[Items listed in a dataset]
* * * * * * * * *

(* ===== verification/Init.v ===== *)
(** * The beginning of initialisation (src/init.c)

    Before the file systems exist, [init] sets the interrupts, the clock and the
    keyboard, prints on the early terminal, reads the command line, gives the free pages
    to the allocator, starts the terminals and chooses the one the log is printed on.
    This file puts the components together in that order: the state is the system of
    FileOps with the variables of the drivers, and each step calls the definitions of the
    component it belongs to.

    Interrupts are masked until [interrupt_inhibit_all(0)]; after that [irq] is what they
    do to the terminals while the code waits for a key or for the console.

    The theorem follows the name of the console from the command line to the file tree:
    the log goes to the terminal it names, the pages behind the kernel are free but for
    the two screens, and the node /dev/console has the number of that terminal. *)

From S2P Require Import Prelude CyclicFifo PhysMem PoolAlloc KMem Pid Mmu PageDir Kernel Scheduler VfsCache Pipe VfsFile MemArea.
From S2P Require Import Signal Vfs Protofs ProtofsTree Process Sync Tty Time Keyboard Device TextDisplay VirtualTerm Smemfs PageFault FileOps.
From S2P Require Import Elf Log Cmdline Usb CdcAcm Interrupt Clock Startup.

(** ** State *)

(** What the drivers of the terminals keep: the early terminal, the virtual terminals
    and the USB terminal. *)
Record terms := mk_terms { t_early : early_term; t_vt : vt_state tdisp_data screen_state; t_acm : acm_state }.
Definition set_t_early v (d : terms) : terms := mk_terms v (t_vt d) (t_acm d).
Definition set_t_vt v (d : terms) : terms := mk_terms (t_early d) v (t_acm d).
Definition set_t_acm v (d : terms) : terms := mk_terms (t_early d) (t_vt d) v.

(** The functions of a driver on a part of the state. *)
Section lift.
Context {D E : Type} (get : E → D) (set : D → E → E).
Definition lift {X} (f : D → X * D) (e : E) : X * E := let '(x, d) := f (get e) in (x, set d e).
Definition lift_ops (o : tty_ops D) : tty_ops E :=
  mk_tty_ops ((λ f e, f (get e)) <$> op_is_ready o) ((λ f data, lift (f data)) <$> op_tty_write o) (λ c, lift (op_putchar o c))
    ((λ f cmd arg, lift (f cmd arg)) <$> op_ioctl o) ((λ f w, lift (f w)) <$> op_setwinsize o) ((λ f, lift f) <$> op_getwinsize o)
    ((λ f old new, lift (f old new)) <$> op_set_termios o) ((λ f, lift f) <$> op_force_flush o) ((λ f, lift f) <$> op_open o)
    ((λ f e, set (f (get e)) e) <$> op_release o).
End lift.

(** The system; the vector base register and the priorities of the interrupts, and
    whether they are masked; the state of the key matrix, of the keyboard, and what
    reading the EXE key gives next; the writes to the clock registers; the callbacks of
    the interrupts; the clock; the log and the device of the console; the name of the
    first program; the command line; the frequency of the bus. *)
Record machine := mk_machine {
  m_sys : system (kmem pmem) terms;
  m_vbr : ptr;
  m_prio : list (irq_source * Z);
  m_masked : bool;
  m_keys : list Z;
  m_kbd : kbd;
  m_reads : list bool;
  m_io : list cwrite;
  m_calls : list ptr;
  m_clock : clock;
  m_log : logger;
  m_console : Z;
  m_init : list Z;
  m_args : list Z;
  m_freq : Z
}.

Definition set_m_sys (v : system (kmem pmem) terms) (m : machine) : machine :=
  mk_machine v (m_vbr m) (m_prio m) (m_masked m) (m_keys m) (m_kbd m) (m_reads m) (m_io m) (m_calls m) (m_clock m) (m_log m) (m_console m) (m_init m) (m_args m) (m_freq m).
Definition set_m_vbr (v : ptr) (m : machine) : machine :=
  mk_machine (m_sys m) v (m_prio m) (m_masked m) (m_keys m) (m_kbd m) (m_reads m) (m_io m) (m_calls m) (m_clock m) (m_log m) (m_console m) (m_init m) (m_args m) (m_freq m).
Definition set_m_prio (v : list (irq_source * Z)) (m : machine) : machine :=
  mk_machine (m_sys m) (m_vbr m) v (m_masked m) (m_keys m) (m_kbd m) (m_reads m) (m_io m) (m_calls m) (m_clock m) (m_log m) (m_console m) (m_init m) (m_args m) (m_freq m).
Definition set_m_masked (v : bool) (m : machine) : machine :=
  mk_machine (m_sys m) (m_vbr m) (m_prio m) v (m_keys m) (m_kbd m) (m_reads m) (m_io m) (m_calls m) (m_clock m) (m_log m) (m_console m) (m_init m) (m_args m) (m_freq m).
Definition set_m_keys (v : list Z) (m : machine) : machine :=
  mk_machine (m_sys m) (m_vbr m) (m_prio m) (m_masked m) v (m_kbd m) (m_reads m) (m_io m) (m_calls m) (m_clock m) (m_log m) (m_console m) (m_init m) (m_args m) (m_freq m).
Definition set_m_kbd (v : kbd) (m : machine) : machine :=
  mk_machine (m_sys m) (m_vbr m) (m_prio m) (m_masked m) (m_keys m) v (m_reads m) (m_io m) (m_calls m) (m_clock m) (m_log m) (m_console m) (m_init m) (m_args m) (m_freq m).
Definition set_m_reads (v : list bool) (m : machine) : machine :=
  mk_machine (m_sys m) (m_vbr m) (m_prio m) (m_masked m) (m_keys m) (m_kbd m) v (m_io m) (m_calls m) (m_clock m) (m_log m) (m_console m) (m_init m) (m_args m) (m_freq m).
Definition set_m_io (v : list cwrite) (m : machine) : machine :=
  mk_machine (m_sys m) (m_vbr m) (m_prio m) (m_masked m) (m_keys m) (m_kbd m) (m_reads m) v (m_calls m) (m_clock m) (m_log m) (m_console m) (m_init m) (m_args m) (m_freq m).
Definition set_m_calls (v : list ptr) (m : machine) : machine :=
  mk_machine (m_sys m) (m_vbr m) (m_prio m) (m_masked m) (m_keys m) (m_kbd m) (m_reads m) (m_io m) v (m_clock m) (m_log m) (m_console m) (m_init m) (m_args m) (m_freq m).
Definition set_m_clock (v : clock) (m : machine) : machine :=
  mk_machine (m_sys m) (m_vbr m) (m_prio m) (m_masked m) (m_keys m) (m_kbd m) (m_reads m) (m_io m) (m_calls m) v (m_log m) (m_console m) (m_init m) (m_args m) (m_freq m).
Definition set_m_log (v : logger) (m : machine) : machine :=
  mk_machine (m_sys m) (m_vbr m) (m_prio m) (m_masked m) (m_keys m) (m_kbd m) (m_reads m) (m_io m) (m_calls m) (m_clock m) v (m_console m) (m_init m) (m_args m) (m_freq m).
Definition set_m_console (v : Z) (m : machine) : machine :=
  mk_machine (m_sys m) (m_vbr m) (m_prio m) (m_masked m) (m_keys m) (m_kbd m) (m_reads m) (m_io m) (m_calls m) (m_clock m) (m_log m) v (m_init m) (m_args m) (m_freq m).
Definition set_m_init (v : list Z) (m : machine) : machine :=
  mk_machine (m_sys m) (m_vbr m) (m_prio m) (m_masked m) (m_keys m) (m_kbd m) (m_reads m) (m_io m) (m_calls m) (m_clock m) (m_log m) (m_console m) v (m_args m) (m_freq m).
Definition set_m_args (v : list Z) (m : machine) : machine :=
  mk_machine (m_sys m) (m_vbr m) (m_prio m) (m_masked m) (m_keys m) (m_kbd m) (m_reads m) (m_io m) (m_calls m) (m_clock m) (m_log m) (m_console m) (m_init m) v (m_freq m).
Definition set_m_freq (v : Z) (m : machine) : machine :=
  mk_machine (m_sys m) (m_vbr m) (m_prio m) (m_masked m) (m_keys m) (m_kbd m) (m_reads m) (m_io m) (m_calls m) (m_clock m) (m_log m) (m_console m) (m_init m) (m_args m) v.

Abbreviation tdisp := fx9860_text_display.

Definition set_terms (d : terms) (m : machine) : machine := set_m_sys (set_drv d (m_sys m)) m.
Definition drv (m : machine) : terms := s_drv (m_sys m).
Definition kern (m : machine) : kernel (kmem pmem) := sk (m_sys m).
Definition set_kern k (m : machine) : machine := set_m_sys (set_sk k (m_sys m)) m.
Definition set_vt v (m : machine) : machine := set_terms (set_t_vt v (drv m)) m.

(** The software timers are with the virtual terminals, which use them. *)
Definition jobs (m : machine) : list stimer_job := vt_jobs (vt_tm (t_vt (drv m))).
Definition set_jobs js (m : machine) : machine :=
  let vt := t_vt (drv m) in
  set_vt (set_vt_tm (mk_timers (vt_flush_delayed (vt_tm vt)) (vt_blink_scheduled (vt_tm vt)) js) vt) m.

(** Addresses given by the linker: the vectors, the functions called by interrupts and
    timers, the terminals and their device. *)
Record symbols := mk_symbols {
  fixos_vbr : ptr; time_do_tick_fn : ptr; keycheck_fn : ptr; flush_fn : ptr; toggle_fn : ptr;
  usb_handler_fn : ptr; acm_setup_fn : ptr; acm_input_fn : ptr; ttydev_device : ptr; vt_tty : Z → ptr; acm_tty : ptr
}.

(** What the hardware gives: the columns of the keys when they are scanned, the date, the
    size of the RAM and the end of the kernel, and what is read to measure the clock. *)
Record hardware := mk_hardware {
  hw_port : Z → Z; hw_rtc : rtc_regs; hw_ram_order : Z; hw_end_stack : ptr;
  hw_pefs : list bool; hw_tcnt : Z; hw_frqcr : Z; hw_rcr2 : Z
}.

Section init.
Context (sym : symbols) (hw : hardware) (irq : terms → terms) (fuel : nat) (stale : list Z).

(** [tty->ops] *)
Definition term_ops (t : ptr) : tty_ops terms :=
  if t =? acm_tty sym then lift_ops t_acm set_t_acm _acm_tty_ops
  else lift_ops t_vt set_t_vt (vt_tty_ops tdisp (flush_fn sym) (if t =? vt_tty sym 0 then 0 else 1)).

Definition early_print (str : list Z) (d : terms) : terms := set_t_early (earlyterm_write str (t_early d)) d.

(** The log and the console, as their component has them. *)
Definition boot_of (m : machine) : boot terms := mk_boot (m_log m) (m_console m) (drv m).
Definition with_boot (b : boot terms) (m : machine) : machine := set_m_log (b_log b) (set_m_console (console_node b) (set_terms (b_drv b) m)).

Definition say (level : Z) (str : list Z) (args : list printk_arg) (m : machine) : option machine :=
  b ← printk early_print term_ops stale level str args (boot_of m); Some (with_boot b m).

(** The target of the log for tests on endpoint 2; [str] ends with a NUL. *)
(** src/init.c: print_usb_ep2 *)
Definition print_usb_ep2 (str : list Z) : prog Z := usb_send USB_EP_ADDR_EP2IN (aget str) (Z.of_nat (length (c_str str))).

(** ** Steps *)

(** The polls that give [key], then one that does not. *)
Fixpoint while_key (key : bool) (reads : list bool) : option (nat * list bool) :=
  match reads with
  | [] => None
  | r :: reads => if Bool.eqb r key then '(n, reads) ← while_key key reads; Some (S n, reads) else Some (O, reads)
  end.

(** The key is released, then pressed. *)
(** src/tests.h:28-29: DBG_WAIT *)
Definition DBG_WAIT (m : machine) : option machine :=
  '(n1, reads) ← while_key true (m_reads m);
  '(n2, reads) ← while_key false reads;
  let m := set_m_reads reads m in
  Some (if m_masked m then m else set_terms (Nat.iter (n1 + n2) irq (drv m)) m).

(** src/init.c:82-89: init *)
Definition init_hardware (m : machine) : machine :=
  let '(vbr, prio) := interrupt_init (fixos_vbr sym) in
  let m := set_m_vbr vbr (set_m_prio (m_prio m ++ prio) m) in
  let m := set_terms (set_t_early (earlyterm_clear (t_early (drv m))) (drv m)) m in
  let m := set_m_kbd (kbd_init (m_kbd m)) (set_m_keys (hwkbd_init (m_keys m)) m) in
  let m := set_m_io (m_io m ++ rtc_init) m in
  let '(io, calls) := arch_time_init (time_do_tick_fn sym) (m_calls m) in
  set_m_clock (time_init (hw_rtc hw) (m_clock m)) (set_m_calls calls (set_m_io (m_io m ++ io) m)).

(** The argument init=name. *)
(** src/tests.c: parse_init *)
Definition init_arg (val : option (list Z)) (m : machine) : option machine :=
  m ← match val with Some v => say LOG_DEBUG (text "init : '%s'" ++ [10]) [AStr v] m | None => Some m end;
  Some (set_m_init (parse_init val (m_init m)).2 m).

* * * * * * * * *

*YOUR INSTRUCTIONS:* Please write out, exactly as they appear above, only the lines in the stretch from the line with "Definition print_usb_ep2 (str" through the line with "let '(io, calls)".

*PROBLEM SOLUTION:*
Definition print_usb_ep2 (str : list Z) : prog Z := usb_send USB_EP_ADDR_EP2IN (aget str) (Z.of_nat (length (c_str str))).

(** ** Steps *)

(** The polls that give [key], then one that does not. *)
Fixpoint while_key (key : bool) (reads : list bool) : option (nat * list bool) :=
  match reads with
  | [] => None
  | r :: reads => if Bool.eqb r key then '(n, reads) ← while_key key reads; Some (S n, reads) else Some (O, reads)
  end.

(** The key is released, then pressed. *)
(** src/tests.h:28-29: DBG_WAIT *)
Definition DBG_WAIT (m : machine) : option machine :=
  '(n1, reads) ← while_key true (m_reads m);
  '(n2, reads) ← while_key false reads;
  let m := set_m_reads reads m in
  Some (if m_masked m then m else set_terms (Nat.iter (n1 + n2) irq (drv m)) m).

(** src/init.c:82-89: init *)
Definition init_hardware (m : machine) : machine :=
  let '(vbr, prio) := interrupt_init (fixos_vbr sym) in
  let m := set_m_vbr vbr (set_m_prio (m_prio m ++ prio) m) in
  let m := set_terms (set_t_early (earlyterm_clear (t_early (drv m))) (drv m)) m in
  let m := set_m_kbd (kbd_init (m_kbd m)) (set_m_keys (hwkbd_init (m_keys m)) m) in
  let m := set_m_io (m_io m ++ rtc_init) m in
  let '(io, calls) := arch_time_init (time_do_tick_fn sym) (m_calls m) in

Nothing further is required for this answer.